Cómo saber si un actor es bueno o no: El test Kim Basinger
El cine, al fin y al cabo, consiste en que te llene, que te impacte, que te haga sentir, vivir, vibrar. Una película ha triunfado de verdad cuando te la llevas a casa, cuando sigues rehaciéndola en tu cabeza una vez vista. Sin embargo, no siempre es fácil saber si algo es bueno o no. El trabajo de un director es muy difícil de localizar. ¿Alguien sabe qué hace exactamente un productor? ¿Y los actores? Nos dicen que Meryl Streep es buenísima, ¿pero sabrías decir exactamente por qué? Vamos a dar una pista para saber si un actor de verdad vale la pena en lo que he llamado «El test Kim Basinger». Créeme, no falla.

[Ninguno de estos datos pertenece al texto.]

(** X19. When every part of every directory fits on a line of its own,
    after the line prefix and with its separator (and so does the anchor
    ["//"] of a directory that has it), no line that [directory_lines]
    yields is longer than [width]. *)
Theorem directory_lines_width fuel width indent dirs out :
  (2 <= fuel)%nat ->
  Forall (fun d =>
            absolute d = true
            /\ (forall leg, leg ∈ parts d ->
                  (1 `max` indent + S (String.length leg) <= width)%nat)
            /\ (anchor d = Root2 -> (1 `max` indent + 2 <= width)%nat))
    dirs ->
  directory_lines fuel width indent dirs = Some out ->
  Forall (fun n => (n <= width)%nat) (line_widths 0 out).
Proof.
  intros Hfuel Hall Hrun.
  assert (forall cur, (cur <= width)%nat ->
            exists closed cur',
              Forall (fun n => (n <= width)%nat) closed
              /\ (cur' <= width)%nat
              /\ forall more,
                   line_widths cur (out ++ more)
                   = closed ++ line_widths cur' more) as Hgen.
  { revert out Hrun.
    induction Hall as [|directory rest (Habs & Hlegs & Hroot2) _ IH];
      intros out; simpl.
    - intros [= <-] cur Hcur. by exists [], cur.
    - assert (Forall (fun append =>
                        append <> newline
                        /\ (1 `max` indent + String.length append
                            <= width)%nat)
                (map (fun leg => "/" +:+ leg) (parts directory)))
        as Hparts.
      { apply Forall_forall. intros a Ha%list_elem_of_In.
        apply in_map_iff in Ha as (leg & <- & Hleg%list_elem_of_In).
        split; [done|].
        change (String.length ("/" +:+ leg)) with (S (String.length leg)).
        by apply Hlegs. }
      assert (Forall (fun append =>
                        append <> newline
                        /\ (1 `max` indent + String.length append
                            <= width)%nat)
                (appends_from 0 (py_parts directory)))
        as Happends.
      { unfold absolute in Habs.
        destruct (anchor directory) eqn:Hanchor; [done| |].
        - by rewrite appends_root.
        - rewrite appends_root2 by done. constructor; [|done].
          split; [done|]. by apply Hroot2. }
      destruct (legs_loop fuel width indent _ _) as [yielded|] eqn:Hyielded;
        [|done].
      destruct (directory_lines fuel width indent rest) as [tail|]; [|done].
      intros [= <-] cur Hcur.
      destruct (legs_loop_widths fuel width indent _ _ yielded cur Hfuel
                  Happends Hyielded Hcur (or_introl eq_refl))
        as (closed1 & cur1 & Hclosed1 & Hcur1 & Hsplit1).
      destruct (IH tail eq_refl cur1 Hcur1)
        as (closed2 & cur2 & Hclosed2 & Hcur2 & Hsplit2).
      exists (closed1 ++ closed2), cur2.
      split; [by apply Forall_app|]. split; [done|].
      intros more. by rewrite <- !app_assoc, Hsplit1, Hsplit2. }
  destruct (Hgen 0%nat ltac:(lia)) as (closed & cur' & Hclosed & Hcur' & Hsplit).
  specialize (Hsplit []). rewrite app_nil_r in Hsplit. rewrite Hsplit.
  apply Forall_app. split; [done|]. by repeat constructor.
Qed.

End StartMessageFacts.

Lemma directory_lines_total_witness :
  exists out, forall fuel, (2 <= fuel)%nat ->
    StartMessage.directory_lines fuel 12 2 [Scenario.long_directory]
    = Some out.
Proof.
  exact (StartMessageFacts.directory_lines_total 12 2
           [Scenario.long_directory]).
Defined.

Lemma directory_lines_legs_witness :
  let dirs := [Path.of_string "/app/web"; Path.of_string "//srv/lib"] in
  StartMessage.legs_of
    [StartMessage.newline; "> "; "/app"; "/web";
     StartMessage.newline; "> "; "//"; "/srv"; "/lib"]
  = flat_map
      (fun d => StartMessage.appends_from 0 (StartMessage.py_parts d)) dirs
  /\ (forall d, anchor d = Root ->
        StartMessage.appends_from 0 (StartMessage.py_parts d)
        = map (fun leg => "/" +:+ leg) (parts d)
        /\ (parts d <> [] ->
            StartMessage.concat
              (StartMessage.appends_from 0 (StartMessage.py_parts d))
            = Path.str d))
  /\ (forall d, anchor d = Root2 ->
        StartMessage.appends_from 0 (StartMessage.py_parts d)
        = "//" :: map (fun leg => "/" +:+ leg) (parts d)
        /\ (parts d <> [] ->
            StartMessage.concat
              (StartMessage.appends_from 0 (StartMessage.py_parts d))
            = "/" +:+ Path.str d)).
Proof.
  apply (StartMessageFacts.directory_lines_legs 2 80 2
           [Path.of_string "/app/web"; Path.of_string "//srv/lib"]).
  - lia.
  - repeat constructor.
  - reflexivity.
Defined.

Lemma directory_lines_width_witness :
  Forall (fun n => (n <= 12)%nat) [0; 10; 11; 5]%nat.
Proof.
  refine (StartMessageFacts.directory_lines_width 2 12 2
            [Scenario.long_directory]
            [StartMessage.newline; "> "; "/app"; "/web";
             StartMessage.newline; "  "; "/abcdefgh";
             StartMessage.newline; "  "; "/xy"] _ _ eq_refl).
  - lia.
  - constructor; [|constructor]. split; [reflexivity|]. split.
    + intros leg Hleg. revert leg Hleg. apply Forall_forall.
      repeat constructor; vm_compute; lia.
    + discriminate.
Defined.

(** ** More on the notice checker *)

Section NoticeMore.
Import NoticeChecker.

Kim Basinger ha sido uno de los mayores mitos eróticos del cine, sin ser una belleza clásica, tenía la capacidad de insuflar un erotismo nada vulgar a cada fotograma en el que aparecía. Sex symbols ha habido cienes y no forzosamente han sido buenas actrices. ¿Cómo podemos saber que Basinger lo ha sido? ¿Porque ganó un Oscar? Los premios no son forzosamente una confirmación de calidad, pueden ser, simplemente, que has caído en gracia en el momento adecuado a las personas precisas. Roberto Benigni también lo tiene y no creo que nadie lo considere un intérprete excepcional. Javier Bardem podría no haber logrado un solo galardón en toda su carrera y seguiría siendo uno de los mejores actores del cine actual. ¿Entonces? Grábate esta frase porque son las tablas de Moisés del cine: Un actor es su filmografía.

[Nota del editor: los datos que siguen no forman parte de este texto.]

(** [ary[st:end]] along the first axis. *)
Definition slice {A} (st en : nat) (ary : list A) : list A :=
  take (en - st) (drop st ary).

(** [np.split(ary, sections)] for an integer [sections]: the modulo
    test of [split] (Python's [%], which divides by zero with an
    exception), then [array_split], which refuses a non-positive
    count and cuts at the cumulated section sizes. *)
Definition split {A} (ary : list A) (sections : Z) : result (list (list A)) :=
  let N := Z.of_nat (length ary) in
  if sections =? 0 then Raise ZeroDivisionError
  else if negb (N mod sections =? 0) then
    Raise (ValueError "array split does not result in an equal division")
  else if sections <=? 0 then
    Raise (ValueError "number sections must be larger than 0.")
  else
    let each := Z.to_nat (N / sections) in
    Ok ((fun i => slice (i * each) ((i + 1) * each) ary)
          <$> seq 0 (Z.to_nat sections)).

(** [np.stack(arrays)]: at least one array, all of one shape; the
    result is the array whose rows are the inputs. *)
Definition stack {A} (shape : A -> list nat) (arrays : list A)
  : result (list A) :=
  match arrays with
  | [] => Raise (ValueError "need at least one array to stack")
  | a :: _ =>
      if forallb (fun b => bool_decide (shape b = shape a)) arrays
      then Ok arrays
      else Raise (ValueError "all input arrays must have the same shape")
  end.

(** [np.int64]: arithmetic on 64-bit integers wraps around. *)
Definition int64 (z : Z) : Z := (z + 2 ^ 63) `mod` 2 ^ 64 - 2 ^ 63.

(** [np.prod(shape)] of a tuple of integers, in 64 bits. *)
Definition prod (shape : list Z) : Z :=
  foldl (fun acc d => int64 (acc * d)) 1 shape.
End np.

End Py.
Import Py.

Declare Scope py_scope.
Delimit Scope py_scope with py.
Notation "'let*' x := m 'in' k" := (bind m (fun x => k))
  (at level 10, x pattern, m at level 100, k at level 200) : py_scope.
Notation "m ;; k" := (bind m (fun _ => k))
  (at level 100, k at level 200, right associativity) : py_scope.
Local Open Scope py_scope.

Definition RESET : Z := 0.
Definition SEND : Z := 1.
Definition RECV : Z := 2.

(** ** The environment interface

    An environment is opaque to this file: [reset(seed)] gives the
    observation of each agent, [step(actions)] the four per-agent maps,
    [done] is the flag [MultiEnv.step] consults and [seed(value)] reseeds.
    [obs_shape] is the numpy shape of one observation value and [rew_zero]
    the integer [0] as a reward. *)

Class Environment (Key Obs Act Rew InfoV E : Type) := {
  env_reset : option Z -> E -> E * dict Key Obs;
  env_step : dict Key Act -> E ->
             E * (dict Key Obs * dict Key Rew * dict Key bool * dict Key InfoV);
  env_done : E -> bool;
  env_seed : Z -> E -> E;
  obs_shape : Obs -> list nat;
  rew_zero : Rew;
}.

De por qué Tom Cruise iba a ser el actor más grande de la historia pero él no quiso
Basinger trabajó con directores que lo eran todo en ese momento: Curtis Hanson, Robert Altman, Adrian Lyne y Tim Burton estaban en la cima de su carrera y habían sido nominados al Oscar (bueno, Burton lo fue después). Blake Edwards, el fucking rey de la comedia (Desayuno con diamantes, El guateque, La pantera rosa, ¿Víctor o Victoria?, etc.) la eligió para Mis problemas con las mujeres, y la volvió a llamar para Cita a ciegas porque confió plenamente en sus capacidades como actriz cómica. Aunque Barry Levinson haya caído hoy en el pozo del olvido, en su día ganó un Oscar por Rain Man y estuvo nominado, nada menos, que en cinco ocasiones más. Fíjate que era el director del momento y también quiso trabajar con ella.
Este, y no otro, es el verdadero indicador sobre la calidad de un intérprete: Que un director de prestigio confíe en ti para su película. Me podrás decir, y no sin razón, que los productores pueden imponer a un actor taquillero para asegurar que el público vaya al cine. Si Arnold Schwarzenegger tiene un Paul Verhoeven en su filmografía fue por imposición de la productora. Eso es cierto, pero en el caso de Basinger estamos hablando de cineastas muy poderosos, con mucho control sobre sus proyectos. ¡Si hasta Tim Burton colocó a Michael Keaton como Batman, siendo el actor menos batmanizable de la historia! Y tampoco hablamos de un sólo caso, sino que son muchos directores en la cumbre de su carrera.
Si comparamos la carrera de Kim Basinger con la de otras sex symbols del momento, vemos quién pasa el test. Por ejemplo, el único director importante con el que trabajó Bo Derek fue Blake Edwards una única vez y Kelly LeBrock ni eso. Sharon Stone o Kathleen Turner, por el contrario, salen bastante bien paradas (aunque no tanto como Basinger). Con los chicos exactamente igual, lo que pasa es que el talento de las actrices guapas se suele mirar con más condescendencia.


Ahora Demi Moore está viviendo su momento de oro con medio Oscar en el bolsillo (Fernanda Torres mediante), pero su prestigio como actriz ha sido siempre denostado. Vamos a ver si pasa el test: Stanley Donen, Joel Schumacher, Neil Jordan, Rob Reiner, Ridley Scott, Barry Levinson, Adrian Lyne, Woody Allen… ¡Hasta Robert Wise, el mítico director de West Side Story y Sonrisas y lágrimas ha confiado en el talento de Demi Moore! Pues va a ser que hemos menospreciado a una actriz que valía más de lo que valorábamos y nos ha costado darnos cuenta.
Lo dicho: Un/a intérprete es su filmografía. Si los grandes confían en ti, es que tú también eres uno/a de los grandes.